▸ **Material shown**:
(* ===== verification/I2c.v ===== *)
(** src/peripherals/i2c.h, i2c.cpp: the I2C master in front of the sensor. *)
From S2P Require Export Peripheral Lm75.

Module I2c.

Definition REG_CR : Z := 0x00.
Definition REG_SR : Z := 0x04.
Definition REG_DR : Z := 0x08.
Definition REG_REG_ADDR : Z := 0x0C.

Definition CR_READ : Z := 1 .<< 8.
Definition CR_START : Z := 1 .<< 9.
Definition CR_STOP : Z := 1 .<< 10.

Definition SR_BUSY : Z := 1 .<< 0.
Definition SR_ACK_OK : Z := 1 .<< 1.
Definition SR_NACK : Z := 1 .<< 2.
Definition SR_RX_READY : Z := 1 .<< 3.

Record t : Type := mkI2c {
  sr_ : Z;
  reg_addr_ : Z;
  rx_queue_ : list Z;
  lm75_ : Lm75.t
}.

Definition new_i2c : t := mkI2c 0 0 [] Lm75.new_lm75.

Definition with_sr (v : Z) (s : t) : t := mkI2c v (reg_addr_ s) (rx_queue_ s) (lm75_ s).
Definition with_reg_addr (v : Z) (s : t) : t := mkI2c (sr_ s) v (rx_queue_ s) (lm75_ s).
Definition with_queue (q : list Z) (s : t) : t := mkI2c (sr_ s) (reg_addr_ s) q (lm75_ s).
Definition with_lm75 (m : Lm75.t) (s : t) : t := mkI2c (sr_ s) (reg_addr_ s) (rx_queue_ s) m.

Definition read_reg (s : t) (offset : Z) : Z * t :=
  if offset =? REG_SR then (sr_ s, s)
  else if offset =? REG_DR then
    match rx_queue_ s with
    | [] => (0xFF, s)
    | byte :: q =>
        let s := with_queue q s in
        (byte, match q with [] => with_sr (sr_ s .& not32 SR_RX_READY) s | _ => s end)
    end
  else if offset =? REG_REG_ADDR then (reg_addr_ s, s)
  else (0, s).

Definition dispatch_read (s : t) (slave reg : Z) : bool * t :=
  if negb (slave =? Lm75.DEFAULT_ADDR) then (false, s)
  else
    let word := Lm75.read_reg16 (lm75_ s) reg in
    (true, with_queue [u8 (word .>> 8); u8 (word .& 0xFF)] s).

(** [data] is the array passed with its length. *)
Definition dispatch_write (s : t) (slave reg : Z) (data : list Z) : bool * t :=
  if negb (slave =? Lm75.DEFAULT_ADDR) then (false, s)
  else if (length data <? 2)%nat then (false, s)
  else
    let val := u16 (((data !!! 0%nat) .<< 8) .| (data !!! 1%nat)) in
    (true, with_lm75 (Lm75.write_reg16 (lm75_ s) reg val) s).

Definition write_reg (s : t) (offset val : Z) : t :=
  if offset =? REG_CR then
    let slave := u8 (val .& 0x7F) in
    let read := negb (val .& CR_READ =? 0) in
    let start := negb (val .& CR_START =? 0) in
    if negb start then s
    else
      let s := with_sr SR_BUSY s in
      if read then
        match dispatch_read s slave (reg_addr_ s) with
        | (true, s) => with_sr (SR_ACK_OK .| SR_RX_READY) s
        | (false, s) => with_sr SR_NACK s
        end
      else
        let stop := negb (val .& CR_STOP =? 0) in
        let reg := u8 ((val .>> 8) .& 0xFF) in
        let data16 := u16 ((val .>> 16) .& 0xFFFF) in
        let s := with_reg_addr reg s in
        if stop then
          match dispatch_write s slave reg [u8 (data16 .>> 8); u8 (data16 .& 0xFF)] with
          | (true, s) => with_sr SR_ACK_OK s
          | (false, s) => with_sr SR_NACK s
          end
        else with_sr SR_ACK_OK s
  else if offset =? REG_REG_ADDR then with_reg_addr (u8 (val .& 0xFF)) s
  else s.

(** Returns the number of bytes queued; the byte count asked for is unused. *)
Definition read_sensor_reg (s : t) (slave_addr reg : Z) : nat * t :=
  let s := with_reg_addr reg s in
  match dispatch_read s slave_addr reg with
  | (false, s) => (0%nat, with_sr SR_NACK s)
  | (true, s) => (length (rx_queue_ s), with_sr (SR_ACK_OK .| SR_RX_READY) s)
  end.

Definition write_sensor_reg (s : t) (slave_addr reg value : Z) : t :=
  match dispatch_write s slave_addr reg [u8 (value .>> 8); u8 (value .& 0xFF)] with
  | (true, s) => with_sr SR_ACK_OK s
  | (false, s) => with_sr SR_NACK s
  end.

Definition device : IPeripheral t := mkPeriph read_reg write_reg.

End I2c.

▸ **Required work**:
Output all the lines above, matching them word for word.

▸ **Solved exercise**:
(* ===== verification/I2c.v ===== *)
(** src/peripherals/i2c.h, i2c.cpp: the I2C master in front of the sensor. *)
From S2P Require Export Peripheral Lm75.

Module I2c.

Definition REG_CR : Z := 0x00.
Definition REG_SR : Z := 0x04.
Definition REG_DR : Z := 0x08.
Definition REG_REG_ADDR : Z := 0x0C.

Definition CR_READ : Z := 1 .<< 8.
Definition CR_START : Z := 1 .<< 9.
Definition CR_STOP : Z := 1 .<< 10.

Definition SR_BUSY : Z := 1 .<< 0.
Definition SR_ACK_OK : Z := 1 .<< 1.
Definition SR_NACK : Z := 1 .<< 2.
Definition SR_RX_READY : Z := 1 .<< 3.

Record t : Type := mkI2c {
  sr_ : Z;
  reg_addr_ : Z;
  rx_queue_ : list Z;
  lm75_ : Lm75.t
}.

Definition new_i2c : t := mkI2c 0 0 [] Lm75.new_lm75.

Definition with_sr (v : Z) (s : t) : t := mkI2c v (reg_addr_ s) (rx_queue_ s) (lm75_ s).
Definition with_reg_addr (v : Z) (s : t) : t := mkI2c (sr_ s) v (rx_queue_ s) (lm75_ s).
Definition with_queue (q : list Z) (s : t) : t := mkI2c (sr_ s) (reg_addr_ s) q (lm75_ s).
Definition with_lm75 (m : Lm75.t) (s : t) : t := mkI2c (sr_ s) (reg_addr_ s) (rx_queue_ s) m.

Definition read_reg (s : t) (offset : Z) : Z * t :=
  if offset =? REG_SR then (sr_ s, s)
  else if offset =? REG_DR then
    match rx_queue_ s with
    | [] => (0xFF, s)
    | byte :: q =>
        let s := with_queue q s in
        (byte, match q with [] => with_sr (sr_ s .& not32 SR_RX_READY) s | _ => s end)
    end
  else if offset =? REG_REG_ADDR then (reg_addr_ s, s)
  else (0, s).

Definition dispatch_read (s : t) (slave reg : Z) : bool * t :=
  if negb (slave =? Lm75.DEFAULT_ADDR) then (false, s)
  else
    let word := Lm75.read_reg16 (lm75_ s) reg in
    (true, with_queue [u8 (word .>> 8); u8 (word .& 0xFF)] s).

(** [data] is the array passed with its length. *)
Definition dispatch_write (s : t) (slave reg : Z) (data : list Z) : bool * t :=
  if negb (slave =? Lm75.DEFAULT_ADDR) then (false, s)
  else if (length data <? 2)%nat then (false, s)
  else
    let val := u16 (((data !!! 0%nat) .<< 8) .| (data !!! 1%nat)) in
    (true, with_lm75 (Lm75.write_reg16 (lm75_ s) reg val) s).

Definition write_reg (s : t) (offset val : Z) : t :=
  if offset =? REG_CR then
    let slave := u8 (val .& 0x7F) in
    let read := negb (val .& CR_READ =? 0) in
    let start := negb (val .& CR_START =? 0) in
    if negb start then s
    else
      let s := with_sr SR_BUSY s in
      if read then
        match dispatch_read s slave (reg_addr_ s) with
        | (true, s) => with_sr (SR_ACK_OK .| SR_RX_READY) s
        | (false, s) => with_sr SR_NACK s
        end
      else
        let stop := negb (val .& CR_STOP =? 0) in
        let reg := u8 ((val .>> 8) .& 0xFF) in
        let data16 := u16 ((val .>> 16) .& 0xFFFF) in
        let s := with_reg_addr reg s in
        if stop then
          match dispatch_write s slave reg [u8 (data16 .>> 8); u8 (data16 .& 0xFF)] with
          | (true, s) => with_sr SR_ACK_OK s
          | (false, s) => with_sr SR_NACK s
          end
        else with_sr SR_ACK_OK s
  else if offset =? REG_REG_ADDR then with_reg_addr (u8 (val .& 0xFF)) s
  else s.

(** Returns the number of bytes queued; the byte count asked for is unused. *)
Definition read_sensor_reg (s : t) (slave_addr reg : Z) : nat * t :=
  let s := with_reg_addr reg s in
  match dispatch_read s slave_addr reg with
  | (false, s) => (0%nat, with_sr SR_NACK s)
  | (true, s) => (length (rx_queue_ s), with_sr (SR_ACK_OK .| SR_RX_READY) s)
  end.

Definition write_sensor_reg (s : t) (slave_addr reg value : Z) : t :=
  match dispatch_write s slave_addr reg [u8 (value .>> 8); u8 (value .& 0xFF)] with
  | (true, s) => with_sr SR_ACK_OK s
  | (false, s) => with_sr SR_NACK s
  end.

Definition device : IPeripheral t := mkPeriph read_reg write_reg.

End I2c.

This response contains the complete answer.